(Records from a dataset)
Lemma set_dispatch_witness :
  let self := Build_RedisCache 300 None "p:" in
  let value := PyTuple [PyInt 1; PyBool true] in
  let dump :=
    tag :: TinyPickle.PROTO :: TinyPickle.byte_of_Z 3
    :: TinyPickle.BININT1 :: TinyPickle.byte_of_Z 1
    :: TinyPickle.NEWTRUE :: TinyPickle.TUPLE2
    :: TinyPickle.BINPUT :: TinyPickle.byte_of_Z 0 :: [TinyPickle.STOP] in
  dump_object value = Ret dump ∧
  run (set self "b" value (Some 0)) (Store 0 ∅)
  = (Ret (Some true), Store 0 {[ "p:b"%string := Entry dump None ]},
     [CSet "p:b" dump]) ∧
  run (get self "b") (advance 1000000 (Store 0 {[ "p:b"%string := Entry dump None ]}))
  = (Ret value, advance 1000000 (Store 0 {[ "p:b"%string := Entry dump None ]}),
     [CGet "p:b"]).
Proof.
  intros self value dump.
  assert (Hdump : dump_object value = Ret dump) by reflexivity.
  destruct (set_dispatch self "b" value (Some 0) dump (Store 0 ∅) Hdump)
    as (Hplain & _ & Hkeep).
  split; [exact Hdump|]. split.
  - rewrite Hplain by reflexivity. reflexivity.
  - specialize (Hkeep eq_refl (Store 0 ∅) 1000000).
    rewrite Hplain in Hkeep by reflexivity. exact Hkeep.
Defined.
Lemma optional_accepts {A : Type} (P : json -> Prop) (s : schema A) (x : option json) :
  (forall v, P v -> exists a, s (Some v) = inr a) ->
  absentOr P x -> exists a, optional s x = inr a.
Proof.
  intros Hs Hx. destruct x as [v|]; cbn [optional]; [|eauto].
  destruct (Hs v Hx) as [a ->]. eauto.
Qed.

Lemma z_string_accepts (v : json) : isText v -> exists s, z_string (Some v) = inr s.
Proof. intros [s ->]. exists s. reflexivity. Qed.

Lemma z_boolean_accepts (v : json) : isFlag v -> exists b, z_boolean (Some v) = inr b.
Proof. intros [b ->]. exists b. reflexivity. Qed.

Lemma aspectRatio_accepts (x : option json) :
  absentOr (oneOf ["9:16"; "16:9"; "1:1"]%string) x ->
  exists a, default (z_enum aspectRatios) (JStr "9:16") x = inr a.
Proof.
  destruct x as [v|]; cbn [absentOr default]; [|eexists; reflexivity].
  intros (s & -> & [<-|[<-|[<-|[]]]]); eexists; reflexivity.
Qed.

Lemma visibility_accepts (v : json) :
  oneOf ["public"; "private"; "unlisted"]%string v ->
  exists a, z_enum visibilities (Some v) = inr a.
Proof.
  intros (s & -> & [<-|[<-|[<-|[]]]]); eexists; reflexivity.
Qed.

Lemma tags_accepts (v : json) :
  isTagList v -> exists l, z_array (z_string_min 1) (Some v) = inr l.
Proof.
  intros (l & -> & Hl). cbn [z_array].
  induction Hl as [|v l Hv Hl [l' IH]]; cbn [parse_items]; [eexists; reflexivity|].
  destruct (@z_string_min_accepts 1 (Some v) Hv) as [s ->].
  rewrite IH. eexists. reflexivity.
Qed.

Lemma number_within_accepts (n : number) :
  within 3 120 n ->
  (if isNaN n then inl [invalid_type]
   else match (if leb (Num 3) n then [] else [too_small])
                ++ (if leb n (Num 120) then [] else [too_big]) with
        | [] => inr n
        | issues => inl issues
        end) = (inr n : parsed ZodIssueCode number).
Proof.
  intros (q & -> & Hlo & Hhi). cbn [isNaN leb].
  now rewrite (proj2 (Qle_bool_iff 3 q) Hlo), (proj2 (Qle_bool_iff q 120) Hhi).
Qed.

Lemma duration_accepts (x : option json) :
  absentOr (numberWithin 3 120) x -> exists n, duration_schema x = inr n.
Proof.
  destruct x as [v|]; cbn [absentOr default]; [|eexists; reflexivity].
  intro H. eexists. unfold z_coerce_number_min_max.
  apply number_within_accepts. exact H.
Qed.
(** The engine, for any choice of sides that returns: for two different
    nodes that have a record it returns, and the list it returns has no
    duplicates, holds exactly the shortest paths, and is not empty when the
    target can be reached. *)
Lemma shortestPaths_correct (db : tables) (choose : search_state → result direction)
    (sync : search_state → bool) (source target : Z) :
  consistentb db = true →
  source ≠ target → present db source = true → present db target = true →
  (∀ σ, Invariants.search_inv db source target σ →
        forwardFrontier σ ≠ [] → backwardFrontier σ ≠ [] → ∃ d, choose σ = Ok d) →
  ∃ ps, shortestPaths db choose sync source target = Ok (Some ps)
        ∧ NoDup ps
        ∧ (∀ p, p ∈ ps ↔ shortest_path db source target p)
        ∧ ((∃ p, path db source target p) → ps ≠ []).
Proof.
  intros H%consistentb_consistent Hne Hs Ht Hchoose. by apply shortestPaths_spec.
Qed.

(** The engine that chooses by the counts of the wrapper. *)
Lemma breadth_first_search_correct (db : tables) (sync : search_state → bool)
    (source target : Z) :
  consistentb db = true →
  source ≠ target → present db source = true → present db target = true →
  ∃ ps, breadth_first_search sync (degree_sum db) source target db = Ok (Some ps)
        ∧ NoDup ps
        ∧ (∀ p, p ∈ ps ↔ shortest_path db source target p)
        ∧ ((∃ p, path db source target p) → ps ≠ []).
Proof.
  intros Hdb Hne Hs Ht. apply shortestPaths_correct; [done..|].
  intros σ. apply cost_based_returns; [by apply consistentb_consistent|done..].
Qed.

Lemma compute_shortest_paths_valid (validate_page_id : Z → result unit)
    (sync : search_state → bool) (db : tables) (source target : Z) :
  validate_page_id source = Ok () → validate_page_id target = Ok () →
  compute_shortest_paths validate_page_id sync db source target
  = breadth_first_search sync (degree_sum db) source target db.
Proof. unfold compute_shortest_paths. by intros -> ->. Qed.

(** C1. For every store that records each link at both of its ends and every
    pair of valid page IDs joined by a path, [compute_shortest_paths] returns
    the list of all shortest paths from the source to the target: every member
    is a path no other path is shorter than, every such path is a member, no
    member occurs twice, and the list is not empty. *)
Theorem compute_shortest_paths_all_shortest
    (validate_page_id : Z → result unit) (sync : search_state → bool)
    (db : tables) (source target : Z) :
  validate_page_id source = Ok () →
  validate_page_id target = Ok () →
  consistentb db = true →
  (∃ p, path db source target p) →
  ∃ ps, compute_shortest_paths validate_page_id sync db source target = Ok (Some ps)
        ∧ ps ≠ []
        ∧ NoDup ps
        ∧ ∀ p, p ∈ ps ↔ shortest_path db source target p.
Proof.
  intros Hs Ht Hdb Hreach. rewrite compute_shortest_paths_valid by done.
  destruct (decide (source = target)) as [<-|Hne].
  - destruct (shortestPaths_same db (cost_based (degree_sum db)) sync source)
      as [Hsame Hmem].
    exists [[source]]. split_and!; [done|done|apply NoDup_singleton|done].
  - destruct Hreach as [p Hp].
    destruct (path_present db source target p (consistentb_consistent _ Hdb) Hp Hne)
      as [Hps Hpt].
    destruct (breadth_first_search_correct db sync source target Hdb Hne Hps Hpt)
      as (ps & Hps' & Hnodup & Hmem & Hnonempty).
    exists ps. split_and!; eauto.
Qed.
(** * OPUS-MAGNUM examples: the OpenGL pencil and the Qt two-window skeleton

    A shallow embedding of
    [examples/GLFW/GLFW + VSC + IMGUI - Drawing app/GLFW_VSC/main.cpp]
    (stroke capture, coordinate conversion, render pass, start-up) and of
    [MainWindow::openSecondWindow], followed by the properties the
    specification states about them.

    Floating point is modelled bit-exactly with the Standard Library's
    [SpecFloat]: [double] is IEEE-754 binary64, [float] is binary32, every
    operation rounds to nearest-even once, as a compiler without contraction
    or excess precision (FLT_EVAL_METHOD = 0) evaluates the source. *)

From Stdlib Require Import ZArith List Bool Lia String Ascii.
From Stdlib Require Import Floats.SpecFloat.
From Stdlib Require DecimalString.
From Stdlib Require Import QArith Qpower Lqa.
Import ListNotations.

Open Scope Z_scope.

(** ** IEEE-754 formats *)

(** [double]: binary64. *)
Module Double.
Definition prec : Z := 53.
Definition emax : Z := 1024.
Definition t : Type := spec_float.

Definition add : t -> t -> t := SFadd prec emax.
Definition sub : t -> t -> t := SFsub prec emax.
Definition mul : t -> t -> t := SFmul prec emax.
Definition div : t -> t -> t := SFdiv prec emax.

(** The implicit conversion [int -> double] (exact for 32-bit integers). *)
Definition of_int (z : Z) : t := binary_normalize prec emax z 0 false.

(** The literals [0.0], [1.0] and [2.0]. *)
Definition zero : t := S754_zero false.
Definition one : t := Eval vm_compute in of_int 1.
Definition two : t := Eval vm_compute in of_int 2.
End Double.

(** [float]: binary32. *)
Module Float.
Definition prec : Z := 24.
Definition emax : Z := 128.
Definition t : Type := spec_float.

Definition add : t -> t -> t := SFadd prec emax.
Definition sub : t -> t -> t := SFsub prec emax.
Definition mul : t -> t -> t := SFmul prec emax.
Definition div : t -> t -> t := SFdiv prec emax.

(** [a > b]; false as soon as one side is a NaN. *)
Definition gtb (a b : t) : bool := SFltb b a.

(** The cast [(float)d] of a double: one rounding to binary32, overflowing
    to an infinity; zeros, infinities and NaN are kept. *)
Definition of_double (d : Double.t) : t :=
  match d with
  | S754_finite s m e => binary_round prec emax s m e
  | _ => d
  end.

Definition of_int (z : Z) : t := binary_normalize prec emax z 0 false.

(** The literals [1.0f] and [-1.0f], for stating results. *)
Definition one : t := Eval vm_compute in of_int 1.
Definition minus_one : t := Eval vm_compute in of_int (-1).
End Float.

(** The 32-bit [int] of the source. *)
Definition int_range (z : Z) : Prop := - 2 ^ 31 <= z < 2 ^ 31.

(** ** The drawing program: data *)

(** [struct Vec2 { float x, y; };] *)
Module Vec2.
Record t : Type := mk { x : Float.t; y : Float.t }.
End Vec2.

(** The file-scope variables of main.cpp. *)
Record State : Type := mkState {
  g_win_w : Z;                      (* int g_win_w = 800 *)
  g_win_h : Z;                      (* int g_win_h = 600 *)
  g_mouse_down : bool;              (* is left mouse button held? *)
  g_strokes : list (list Vec2.t);   (* list of finished strokes *)
  g_current : list Vec2.t           (* current stroke being recorded *)
}.

Definition initial_state : State :=
  {| g_win_w := 800; g_win_h := 600; g_mouse_down := false;
     g_strokes := []; g_current := [] |}.

(** Constants of glfw3.h (the header is not part of the repository). *)
Definition GLFW_RELEASE : Z := 0.
Definition GLFW_PRESS : Z := 1.
Definition GLFW_MOUSE_BUTTON_LEFT : Z := 0.

(** [std::vector::back()], [None] on an empty vector. *)
Fixpoint back {A : Type} (v : list A) : option A :=
  match v with
  | [] => None
  | [a] => Some a
  | _ :: v' => back v'
  end.

Definition push_back {A : Type} (v : list A) (a : A) : list A := v ++ [a].

(** ** Coordinate conversion *)

(** [wnd_to_ndc]: window pixels (origin top-left) to NDC. It reads the
    globals [g_win_w] and [g_win_h]. *)
Definition wnd_to_ndc (st : State) (sx sy : Double.t) : Vec2.t :=
  let x := Float.of_double
             (Double.sub (Double.mul (Double.div sx (Double.of_int (g_win_w st)))
                                     Double.two)
                         Double.one) in
  let y := Float.of_double
             (Double.sub Double.one
                         (Double.mul (Double.div sy (Double.of_int (g_win_h st)))
                                     Double.two)) in
  Vec2.mk x y.

(** ** Input callbacks *)

(** The literal [1e-6f]: the binary32 number nearest to 10^-6,
    8796093 * 2^-43. *)
Definition epsilon : Float.t := S754_finite false 8796093 (-43).

(** [dx * dx + dy * dy] of cursor_pos_cb, in binary32. *)
Definition squared_distance (p last : Vec2.t) : Float.t :=
  let dx := Float.sub (Vec2.x p) (Vec2.x last) in
  let dy := Float.sub (Vec2.y p) (Vec2.y last) in
  Float.add (Float.mul dx dx) (Float.mul dy dy).

(** The test [dx * dx + dy * dy > 1e-6f]. *)
Definition exceeds_threshold (p last : Vec2.t) : bool :=
  Float.gtb (squared_distance p last) epsilon.

(** [mouse_button_cb]. [cursor] is what [glfwGetCursorPos] stores in
    [mx], [my]; it is read in the press branch only. *)
Definition mouse_button_cb (button action mods : Z)
    (cursor : Double.t * Double.t) (st : State) : State :=
  if button =? GLFW_MOUSE_BUTTON_LEFT then
    if action =? GLFW_PRESS then
      let '(mx, my) := cursor in
      {| g_win_w := g_win_w st; g_win_h := g_win_h st;
         g_mouse_down := true;
         g_strokes := g_strokes st;
         g_current := push_back [] (wnd_to_ndc st mx my) |}
    else if action =? GLFW_RELEASE then
      match g_current st with
      | [] =>
          {| g_win_w := g_win_w st; g_win_h := g_win_h st;
             g_mouse_down := false;
             g_strokes := g_strokes st;
             g_current := g_current st |}
      | _ :: _ =>
          {| g_win_w := g_win_w st; g_win_h := g_win_h st;
             g_mouse_down := false;
             g_strokes := push_back (g_strokes st) (g_current st);
             g_current := [] |}
      end
    else st
  else st.

Definition set_current (st : State) (v : list Vec2.t) : State :=
  {| g_win_w := g_win_w st; g_win_h := g_win_h st;
     g_mouse_down := g_mouse_down st;
     g_strokes := g_strokes st;
     g_current := v |}.

(** [cursor_pos_cb]. *)
Definition cursor_pos_cb (x y : Double.t) (st : State) : State :=
  if g_mouse_down st then
    let p := wnd_to_ndc st x y in
    match back (g_current st) with
    | None => set_current st (push_back (g_current st) p)
    | Some last =>
        if exceeds_threshold p last
        then set_current st (push_back (g_current st) p)
        else st
    end
  else st.

(** The OpenGL calls the model records, in the order the program issues
    them: those that set the viewport, clear the frame, select the program
    and its colour, bind the vertex array and the buffer, fill the buffer,
    draw and swap. The creation and deletion of objects, the shader calls
    and the fixed state (vertex attributes, blending, line width, clear
    colour) are not recorded. *)
Inductive gl_call : Type :=
| glViewport (x y w h : Z)
| glClear
| glUseProgram (program : Z)
| glUniform3f (loc : Z)
| glBindVertexArray (vao : Z)
| glBindBuffer (vbo : Z)
| glBufferData (bytes : Z) (data : list Vec2.t)
| glDrawArrays_LINE_STRIP (first count : Z)
| glfwSwapBuffers.

(** [framebuffer_size_cb]: the new state and the GL call it makes. *)
Definition framebuffer_size_cb (w h : Z) (st : State) : State * list gl_call :=
  ({| g_win_w := w; g_win_h := h;
      g_mouse_down := g_mouse_down st;
      g_strokes := g_strokes st;
      g_current := g_current st |},
   [glViewport 0 0 w h]).

(** ** The main loop *)

(** The body of [if (glfwGetKey(window, GLFW_KEY_C) == GLFW_PRESS)]. *)
Definition clear_canvas (st : State) : State :=
  {| g_win_w := g_win_w st; g_win_h := g_win_h st;
     g_mouse_down := g_mouse_down st;
     g_strokes := [];
     g_current := [] |}.

Definition sizeof_Vec2 : Z := 8.

(** The cast [(GLsizei)s.size()] to a 32-bit signed integer. *)
Definition GLsizei (n : Z) : Z := (n + 2 ^ 31) mod 2 ^ 32 - 2 ^ 31.

(** Upload of one stroke and its connected-line draw call. *)
Definition draw_stroke (vbo : Z) (s : list Vec2.t) : list gl_call :=
  [ glBindBuffer vbo;
    glBufferData (Z.of_nat (List.length s) * sizeof_Vec2) s;
    glDrawArrays_LINE_STRIP 0 (GLsizei (Z.of_nat (List.length s))) ].

(** [for (const auto& s : g_strokes) { if (s.size() < 2) continue; ... }] *)
Fixpoint draw_finished (vbo : Z) (strokes : list (list Vec2.t)) : list gl_call :=
  match strokes with
  | [] => []
  | s :: rest =>
      (if (List.length s <? 2)%nat then [] else draw_stroke vbo s)
      ++ draw_finished vbo rest
  end.

(** [if (g_current.size() >= 2) { ... }] *)
Definition draw_current (vbo : Z) (current : list Vec2.t) : list gl_call :=
  if (2 <=? List.length current)%nat then draw_stroke vbo current else [].

(** The two drawing steps of a frame. *)
Definition draw_pass (vbo : Z) (st : State) : list gl_call :=
  draw_finished vbo (g_strokes st) ++ draw_current vbo (g_current st).

(** The GL objects created during start-up. *)
Record GLObjects : Type := mkGL {
  program : Z; color_loc : Z; vao : Z; vbo : Z
}.

(** Everything from [glClear] to [glfwSwapBuffers] in one iteration. *)
Definition render (gl : GLObjects) (st : State) : list gl_call :=
  [glClear; glUseProgram (program gl); glUniform3f (color_loc gl);
   glBindVertexArray (vao gl)]
  ++ draw_pass (vbo gl) st
  ++ [glBindVertexArray 0; glUseProgram 0; glfwSwapBuffers].

(** What [glfwPollEvents] can deliver. *)
Inductive Event : Type :=
| MouseButton (button action mods : Z) (cursor : Double.t * Double.t)
| CursorPos (x y : Double.t)
| FramebufferSize (w h : Z)
| WindowClose.

(** The running process: globals, the window's close flag, the GL calls made. *)
Record Proc : Type := mkProc {
  globals : State;
  should_close : bool;
  gl_log : list gl_call
}.

Definition dispatch (p : Proc) (e : Event) : Proc :=
  match e with
  | MouseButton button action mods cursor =>
      {| globals := mouse_button_cb button action mods cursor (globals p);
         should_close := should_close p; gl_log := gl_log p |}
  | CursorPos x y =>
      {| globals := cursor_pos_cb x y (globals p);
         should_close := should_close p; gl_log := gl_log p |}
  | FramebufferSize w h =>
      let '(st, calls) := framebuffer_size_cb w h (globals p) in
      {| globals := st; should_close := should_close p;
         gl_log := gl_log p ++ calls |}
  | WindowClose =>
      {| globals := globals p; should_close := true; gl_log := gl_log p |}
  end.

Definition glfwPollEvents (events : list Event) (p : Proc) : Proc :=
  fold_left dispatch events p.

(** The input of one iteration: the events polled and whether
    [glfwGetKey] reports ESC and C as pressed. *)
Record Frame : Type := mkFrame {
  events : list Event;
  key_escape : bool;
  key_c : bool
}.

(** The two keyboard commands. *)
Definition key_commands (f : Frame) (p : Proc) : Proc :=
  let p1 := if key_escape f
            then {| globals := globals p; should_close := true;
                    gl_log := gl_log p |}
            else p in
  if key_c f
  then {| globals := clear_canvas (globals p1);
          should_close := should_close p1; gl_log := gl_log p1 |}
  else p1.

Definition frame_body (gl : GLObjects) (f : Frame) (p : Proc) : Proc :=
  let p1 := glfwPollEvents (events f) p in
  let p2 := key_commands f p1 in
  {| globals := globals p2; should_close := should_close p2;
     gl_log := gl_log p2 ++ render gl (globals p2) |}.

(** [while (!glfwWindowShouldClose(window)) { ... }] over the frames the
    environment supplies; the flag says whether the loop was left. *)
Fixpoint main_loop (gl : GLObjects) (frames : list Frame) (p : Proc)
  : Proc * bool :=
  if should_close p then (p, true)
  else match frames with
       | [] => (p, false)
       | f :: frames' => main_loop gl frames' (frame_body gl f p)
       end.

(** ** Start-up *)

Definition endl : string := String (ascii_of_nat 10) EmptyString.

(** The results of the library calls made during start-up. *)
Record Env : Type := mkEnv {
  glfwInit_ok : bool;
  glfwCreateWindow_ok : bool;
  gladLoadGLLoader_ok : bool;
  vertex_compile_ok : bool;   vertex_info_log : string;
  fragment_compile_ok : bool; fragment_info_log : string;
  link_ok : bool;             program_info_log : string;
  vertex_shader : Z; fragment_shader : Z;
  objects : GLObjects
}.

(** [compile_shader]: the shader name is returned whatever [ok] is. *)
Definition compile_shader (s : Z) (ok : bool) (buf : string) (cerr : string)
  : Z * string :=
  (s, if ok then cerr
      else (cerr ++ "Shader compile error: " ++ buf ++ endl)%string).

(** [create_program]. *)
Definition create_program (env : Env) (cerr : string) : Z * string :=
  let '(v, cerr1) :=
    compile_shader (vertex_shader env) (vertex_compile_ok env)
                   (vertex_info_log env) cerr in
  let '(f, cerr2) :=
    compile_shader (fragment_shader env) (fragment_compile_ok env)
                   (fragment_info_log env) cerr1 in
  let p := program (objects env) in
  (p, if link_ok env then cerr2
      else (cerr2 ++ "Program link error: " ++ program_info_log env ++ endl)%string).

(** What is observed of a run of [main]: the diagnostic stream, the value
    returned ([None] while the loop is still running), the process state, and
    whether the callbacks were ever registered. *)
Record Run : Type := mkRun {
  cerr : string;
  exit_status : option Z;
  callbacks_registered : bool;
  proc : Proc
}.

(** The process before its first GL call. *)
Definition start_proc : Proc :=
  {| globals := initial_state; should_close := false; gl_log := [] |}.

(Exercise description) The required output is the stretch of entries above from the line containing "g_strokes : list" through the line containing "(** [std::vector::back()], [None]", reproduced exactly.

(Problem solution)
  g_strokes : list (list Vec2.t);   (* list of finished strokes *)
  g_current : list Vec2.t           (* current stroke being recorded *)
}.

Definition initial_state : State :=
  {| g_win_w := 800; g_win_h := 600; g_mouse_down := false;
     g_strokes := []; g_current := [] |}.

(** Constants of glfw3.h (the header is not part of the repository). *)
Definition GLFW_RELEASE : Z := 0.
Definition GLFW_PRESS : Z := 1.
Definition GLFW_MOUSE_BUTTON_LEFT : Z := 0.

(** [std::vector::back()], [None] on an empty vector. *)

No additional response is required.